# WORK TASK:
In the listing that follows, the lines starting at the one containing "let s' := handle_char" and ending at the one containing "induction bs as" are to be returned exactly, both boundary lines included, and no others.

※

Lemma handle_char_relay c s :
  parser_ok (prs s) -> wf_message (msg s) -> is_u8 c ->
  let s' := handle_char crcs accept_unsigned u c s in
  parser_ok (prs s') /\ wf_message (msg s') /\ symkey_chan1 s' = symkey_chan1 s /\
  exists o, relay (prs s, msg s, status s) [c] = (prs s', msg s', status s', o) /\ serial s' = serial s ++ o.
Proof.
  intros Hp Hm Hc. unfold handle_char, my_mavlink_parse_char. cbn [relayed_var].
  pose proof (parse_frame_char_ok crcs accept_unsigned (prs s) c (msg s) (status s) Hp Hc Hm) as H1.
  destruct (parse_frame_char crcs accept_unsigned (prs s) c (msg s) (status s)) as [[[p' m] st'] r].
  destruct H1 as [Hp' Hm']. rewrite (to_send_buffer_memcpy _ m Hm'). fold (wire_of m). rewrite Nat2Z.id.
  destruct (wire_of_ok m Hm') as [_ Hl].
  rewrite memcpy_at_spec by (rewrite (ok_buf u Hu); lia). rewrite take_0, app_nil_l, take_app_length.
  cbn [fst snd]. destruct (r =? 0); cbn [prs msg symkey_chan1 status serial app]; split_and!; try done.
  - exists []. by rewrite app_nil_r.
  - by exists [wire_of m].
Qed.

Lemma handle_chars_relay bs : forall s,
  parser_ok (prs s) -> wf_message (msg s) -> bytes bs ->
  let s' := foldl (fun s c => handle_char crcs accept_unsigned u c s) s bs in
  parser_ok (prs s') /\ wf_message (msg s') /\ symkey_chan1 s' = symkey_chan1 s /\
  exists o, relay (prs s, msg s, status s) bs = (prs s', msg s', status s', o) /\ serial s' = serial s ++ o.
Proof.
  induction bs as [|c bs IH]; intros s Hp Hm Hb.
  { cbn [foldl relayed_var]. split_and!; try done. exists []. by rewrite app_nil_r. }
  apply List.Forall_cons_iff in Hb as [Hc Hb]. cbn [foldl].
  destruct (handle_char_relay c s Hp Hm Hc) as (Hp1 & Hm1 & Hk1 & o1 & E1 & Ho1).
  destruct (IH _ Hp1 Hm1 Hb) as (Hp2 & Hm2 & Hk2 & o2 & E2 & Ho2).
  split; [done|]. split; [done|]. split; [by rewrite Hk2|]. exists (o1 ++ o2).
  change (c :: bs) with ([c] ++ bs). rewrite relayed_var_app, E1, E2. split; [done|].
  by rewrite Ho2, Ho1, app_assoc.
Qed.
(** Limbs [0 .. k - 1] are reduced, limb [k] has taken a carry. *)
Record carried (l0 : list Z) (k : Z) (l : list Z) : Prop := {
  carried_length : length l = length l0;
  carried_value : value11 l = value11 l0;
  carried_below : forall j, 0 <= j < k -> Z.abs (rd l j) < 2 ^ width j;
  carried_limb : Z.abs (rd l k) <= if k =? 10 then 281 * 2 ^ 29 else 281 * 2 ^ 54;
  carried_above : forall j, k < j <= 10 -> Z.abs (rd l j) <= if j =? 10 then 0 else 280 * 2 ^ 54 }.

Lemma carried_step l0 k l :
  (11 <= length l0)%nat -> 0 <= k < 10 -> carried l0 k l -> carried l0 (k + 1) (carry_at l k).
Proof.
  intros Hl Hk [L V B C A]. rewrite (proj2 (Z.eqb_neq k 10)) in C by lia.
  pose proof (A (k + 1) ltac:(lia)) as Ck1. pose proof (width_range k) as Hw.
  pose proof (quot_small (rd l k) _ (width k) (281 * 2 ^ 29) C ltac:(lia)
    ltac:(assert (2 ^ 25 <= 2 ^ width k) by (apply Z.pow_le_mono_r; lia); lia)) as Hq.
  destruct (carry_spec k l) as (L' & V' & B' & C' & F'); [lia|lia|lia|destruct (k + 1 =? 10); lia|].
  split; [congruence|congruence| | |].
  - intros j Hj. destruct (decide (j = k)) as [->|]; [done|]. rewrite F' by lia. apply B. lia.
  - rewrite C'. destruct (k + 1 =? 10); lia.
  - intros j Hj. rewrite F' by lia. apply A. lia.
Qed.

Lemma carries_at l i : Z.even i = true -> carries l i = carry_at (carry_at l i) (i + 1).
Proof. intros H. unfold carries, carry_at, width. by rewrite Z.even_add, H. Qed.

Lemma carried_chain l0 : (11 <= length l0)%nat -> carried l0 0 l0 ->
  carried l0 10 (foldl carries l0 [0; 2; 4; 6; 8]).
Proof.
  intros Hl H. assert (foldl carries l0 [0; 2; 4; 6; 8] = foldl carry_at l0 (seqZ 0 (Z.of_nat 10))) as ->.
  { change (seqZ 0 (Z.of_nat 10)) with [0; 1; 2; 3; 4; 5; 6; 7; 8; 9]. cbn [foldl].
    rewrite !carries_at by reflexivity. reflexivity. }
  assert (forall n, (n <= 10)%nat -> carried l0 (Z.of_nat n) (foldl carry_at l0 (seqZ 0 (Z.of_nat n)))) as Hn.
  { induction n as [|n IH]; intros Hn; [done|].
    replace (Z.of_nat (S n)) with (Z.of_nat n + 1) by lia. rewrite seqZ_app, foldl_app by lia.
    apply carried_step; [done|lia|]. apply IH. lia. }
  exact (Hn 10%nat (Nat.le_refl _)).
Qed.
Fixpoint encrypt_blocks (loop : nat) (buf ct_frame : list Z) (q : Queue.queue_t) (k : gec_sym_key)
    (out : list (list Z)) : Queue.queue_t * gec_sym_key * list (list Z) :=
  match loop with
  | O => (q, k, out)
  | S loop =>
      let '(q, buf) := take_block GEC_PT_LEN 0 q buf in
      let q := Queue.mk_queue (Queue.raw_queue q) (Queue.head q) (u32 (Queue.size q - Z.of_nat GEC_PT_LEN)) in
      let '(r, ct, k) := gec_encrypt (st_places u) k buf (drop 2 ct_frame) in
      let ct_frame := take 2 ct_frame ++ ct in
      let out := if negb (r =? GEC_SUCCESS) then out else out ++ [ct_frame] in
      encrypt_blocks loop buf ct_frame q k out
  end.

Definition encrypt_to_frame (s : state) (msg : mavlink_message_t) : state :=
  let '(buf, len) := mavlink_msg_to_send_buffer (st_buf u) msg in
  let q := enqueue_all (queue s) (take (Z.to_nat len) buf) in
  let loop := Z.to_nat (Queue.size q / Z.of_nat GEC_PT_LEN) in
  let ct_frame := wr (wr (st_frame u) 0 GEC_CIPHERTEXT_FRAME_MAGIC) 1 GEC_CIPHERTEXT_FRAME_TAG in
  let '(q, k, out) := encrypt_blocks loop buf ct_frame q (symkey_chan2 s) (serial s) in
  mk_state (prs s) q k out.

Definition handle_char (c : Z) (s : state) : state :=
  let '(p, msg, _, result) := my_mavlink_parse_char (prs s) c (st_msg u) (st_status u) in
  let s := mk_state p (queue s) (symkey_chan2 s) (serial s) in
  if result =? 0 then s else encrypt_to_frame s msg.

Definition pre_init (s : state) : state :=
  mk_state (prs s) (Queue.queue_init (queue s))
    (gec_init_sym_key_conf_auth (symkey_chan2 s) (drop GEC_RAW_KEY_LEN key_material)) (serial s).

Definition run_turn (rb : ring_buffer_t) (head : Z) (s : state) : Z * state :=
  drain_ring handle_char (Z.to_nat RING_BUFFER_SIZE) rb head (rb_tail rb) s.
End component.
End Encrypt.

Module Decrypt.
Section component.
Context (crcs : list mavlink_msg_entry_t).
Context (accept_unsigned : option (mavlink_status_t -> Z -> bool)).
Context (u : stack).

Record CipherTextFrame_t := mk_frame { magic : Z; tag : Z; ciphertext : list Z }.

Record state := mk_state {
  prs : parser;
  symkey_chan1 : gec_sym_key;
  serial : list (list Z);
}.

Definition my_mavlink_parse_char (p : parser) (c : Z) (r_message : mavlink_message_t)
    (r_mavlink_status : mavlink_status_t) : parser * mavlink_message_t * mavlink_status_t * Z :=
  parse_frame_char crcs accept_unsigned p c r_message r_mavlink_status.

(** Without a caller. *)
Definition parse_char_into_msg (c : Z) (s : state) : state :=
  let '(p, msg, _, result) := my_mavlink_parse_char (prs s) c (st_msg u) (st_status u) in
  if result =? 0 then mk_state p (symkey_chan1 s) (serial s)
  else
    let '(buf, len) := mavlink_msg_to_send_buffer (st_buf u) msg in
    mk_state p (symkey_chan1 s) (serial s ++ [take (Z.to_nat (u16 len)) buf]).

Definition pre_init (s : state) : state :=
  mk_state (prs s) (gec_init_sym_key_conf_auth (symkey_chan1 s) key_material) (serial s).

(** The loop over the plaintext. *)
Fixpoint parse_plaintext (pt : list Z) (msg : mavlink_message_t) (status : mavlink_status_t) (s : state) : state :=
  match pt with
  | [] => s
  | c :: pt =>
      let '(p, msg, status, result) := my_mavlink_parse_char (prs s) c msg status in
      let out :=
        if result =? 0 then serial s
        else let '(buf, len) := mavlink_msg_to_send_buffer (st_buf u) msg in
             serial s ++ [take (Z.to_nat (u16 len)) buf] in
      parse_plaintext pt msg status (mk_state p (symkey_chan1 s) out)
  end.

Definition decrypt_to_msg (ct_frame : CipherTextFrame_t) (s : state) : Z * state :=
  if negb (magic ct_frame =? GEC_CIPHERTEXT_FRAME_MAGIC) then (1, s)
  else if negb (tag ct_frame =? GEC_CIPHERTEXT_FRAME_TAG) then (1, s)
  else
    let '(r, pt, k) := gec_decrypt (st_places u) (symkey_chan1 s) (ciphertext ct_frame) (st_pt u) in
    let s := mk_state (prs s) k (serial s) in
    if negb (r =? 0) then (1, s)
    else (0, parse_plaintext (take GEC_PT_LEN pt) (st_msg u) (st_status u) s).

(** The byte, the index and the shared buffer. *)
Definition read_byte (rb : ring_buffer_t) (head : Z) : option (Z * Z * ring_buffer_t) :=
  match ring_byte rb head with
  | None => None
  | Some (c, head) => Some (c, head, set_head rb head)
  end.

Definition read_buffer (len : nat) (rb : ring_buffer_t) (head : Z) : option (list Z * Z * ring_buffer_t) :=
  match ring_bytes len rb head with
  | None => None
  | Some (l, head) => Some (l, head, set_head rb head)
  end.

Fixpoint read_header (fuel : nat) (rb : ring_buffer_t) (head : Z) : option (Z * ring_buffer_t) :=
  match fuel with
  | O => None
  | S fuel =>
      match read_byte rb head with
      | None => None
      | Some (c, head, rb) =>
          if c =? GEC_CIPHERTEXT_FRAME_MAGIC then
            match read_byte rb head with
            | None => None
            | Some (c, head, rb) =>
                if c =? GEC_CIPHERTEXT_FRAME_TAG then Some (head, rb) else read_header fuel rb head
            end
          else read_header fuel rb head
      end
  end.

Definition read_ciphertext_frame (rb : ring_buffer_t) (head : Z) : option (CipherTextFrame_t * Z * ring_buffer_t) :=
  match read_header (Z.to_nat RING_BUFFER_SIZE) rb head with
  | None => None
  | Some (head, rb) =>
      match read_buffer CT_LEN rb head with
      | None => None
      | Some (ct, head, rb) =>
          Some (mk_frame GEC_CIPHERTEXT_FRAME_MAGIC GEC_CIPHERTEXT_FRAME_TAG ct, head, rb)
      end
  end.
(** A message with 100 bytes of payload, 112 on the wire. *)
#[local] Abbreviation long_message := (mk_message 0 MAVLINK_STX 100 0 0 0 1 2 110
  (replicate 100 5 ++ replicate (PAYLOAD_BYTES - 100) 0) [0; 0] (replicate 13 0)).

Lemma long_relayable : relayable long_message.
Proof.
  split; [|split; [vm_compute; reflexivity|decide_true]]. split; [split; decide_true|]. split; [done|by left].
Qed.

Lemma block_decrypt_overflows_witness :
  Decrypt.run_turns ardupilotmega_crcs None sample_stack 3 (peer_ring 3 [long_message; long_message])
    (Decrypt.pre_init sample_decrypt) = Decrypt.Overflow.
Proof.
  apply (block_decrypt_overflows ardupilotmega_crcs None sample_stack sample_stack_ok
    (peer_ring 3 [long_message; long_message]) sample_decrypt 6 3 [] long_message [long_message] [1]).
  - apply sample_from_peer; [repeat (apply Forall_cons_2; [exact long_relayable|]); constructor| |lia].
    apply Nat.leb_le. vm_compute. reflexivity.
  - intros H. apply Nat.leb_le in H. vm_compute in H. discriminate H.
  - apply Nat.leb_le. vm_compute. reflexivity.
Defined.

(** A frame that has lost its first byte. *)
Lemma block_decrypt_gives_up_witness :
  exists h, Decrypt.run_turns ardupilotmega_crcs None sample_stack 5 (ring_of (0 :: replicate 90 7)) sample_decrypt =
      Decrypt.Returned 1 (set_head (ring_of (0 :: replicate 90 7)) h) sample_decrypt /\
    available (ring_of (0 :: replicate 90 7)) h = replicate 9 7.
Proof.
  apply (block_decrypt_gives_up ardupilotmega_crcs None sample_stack (ring_of (0 :: replicate 90 7)) sample_decrypt
    0 (replicate 90 7) 4); [by split|by split|vm_compute; reflexivity|done|apply Nat.leb_le; reflexivity].
Defined.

※

# RESULT OF THE TASK:
  let s' := handle_char crcs accept_unsigned u c s in
  parser_ok (prs s') /\ wf_message (msg s') /\ symkey_chan1 s' = symkey_chan1 s /\
  exists o, relay (prs s, msg s, status s) [c] = (prs s', msg s', status s', o) /\ serial s' = serial s ++ o.
Proof.
  intros Hp Hm Hc. unfold handle_char, my_mavlink_parse_char. cbn [relayed_var].
  pose proof (parse_frame_char_ok crcs accept_unsigned (prs s) c (msg s) (status s) Hp Hc Hm) as H1.
  destruct (parse_frame_char crcs accept_unsigned (prs s) c (msg s) (status s)) as [[[p' m] st'] r].
  destruct H1 as [Hp' Hm']. rewrite (to_send_buffer_memcpy _ m Hm'). fold (wire_of m). rewrite Nat2Z.id.
  destruct (wire_of_ok m Hm') as [_ Hl].
  rewrite memcpy_at_spec by (rewrite (ok_buf u Hu); lia). rewrite take_0, app_nil_l, take_app_length.
  cbn [fst snd]. destruct (r =? 0); cbn [prs msg symkey_chan1 status serial app]; split_and!; try done.
  - exists []. by rewrite app_nil_r.
  - by exists [wire_of m].
Qed.

Lemma handle_chars_relay bs : forall s,
  parser_ok (prs s) -> wf_message (msg s) -> bytes bs ->
  let s' := foldl (fun s c => handle_char crcs accept_unsigned u c s) s bs in
  parser_ok (prs s') /\ wf_message (msg s') /\ symkey_chan1 s' = symkey_chan1 s /\
  exists o, relay (prs s, msg s, status s) bs = (prs s', msg s', status s', o) /\ serial s' = serial s ++ o.
Proof.
  induction bs as [|c bs IH]; intros s Hp Hm Hb.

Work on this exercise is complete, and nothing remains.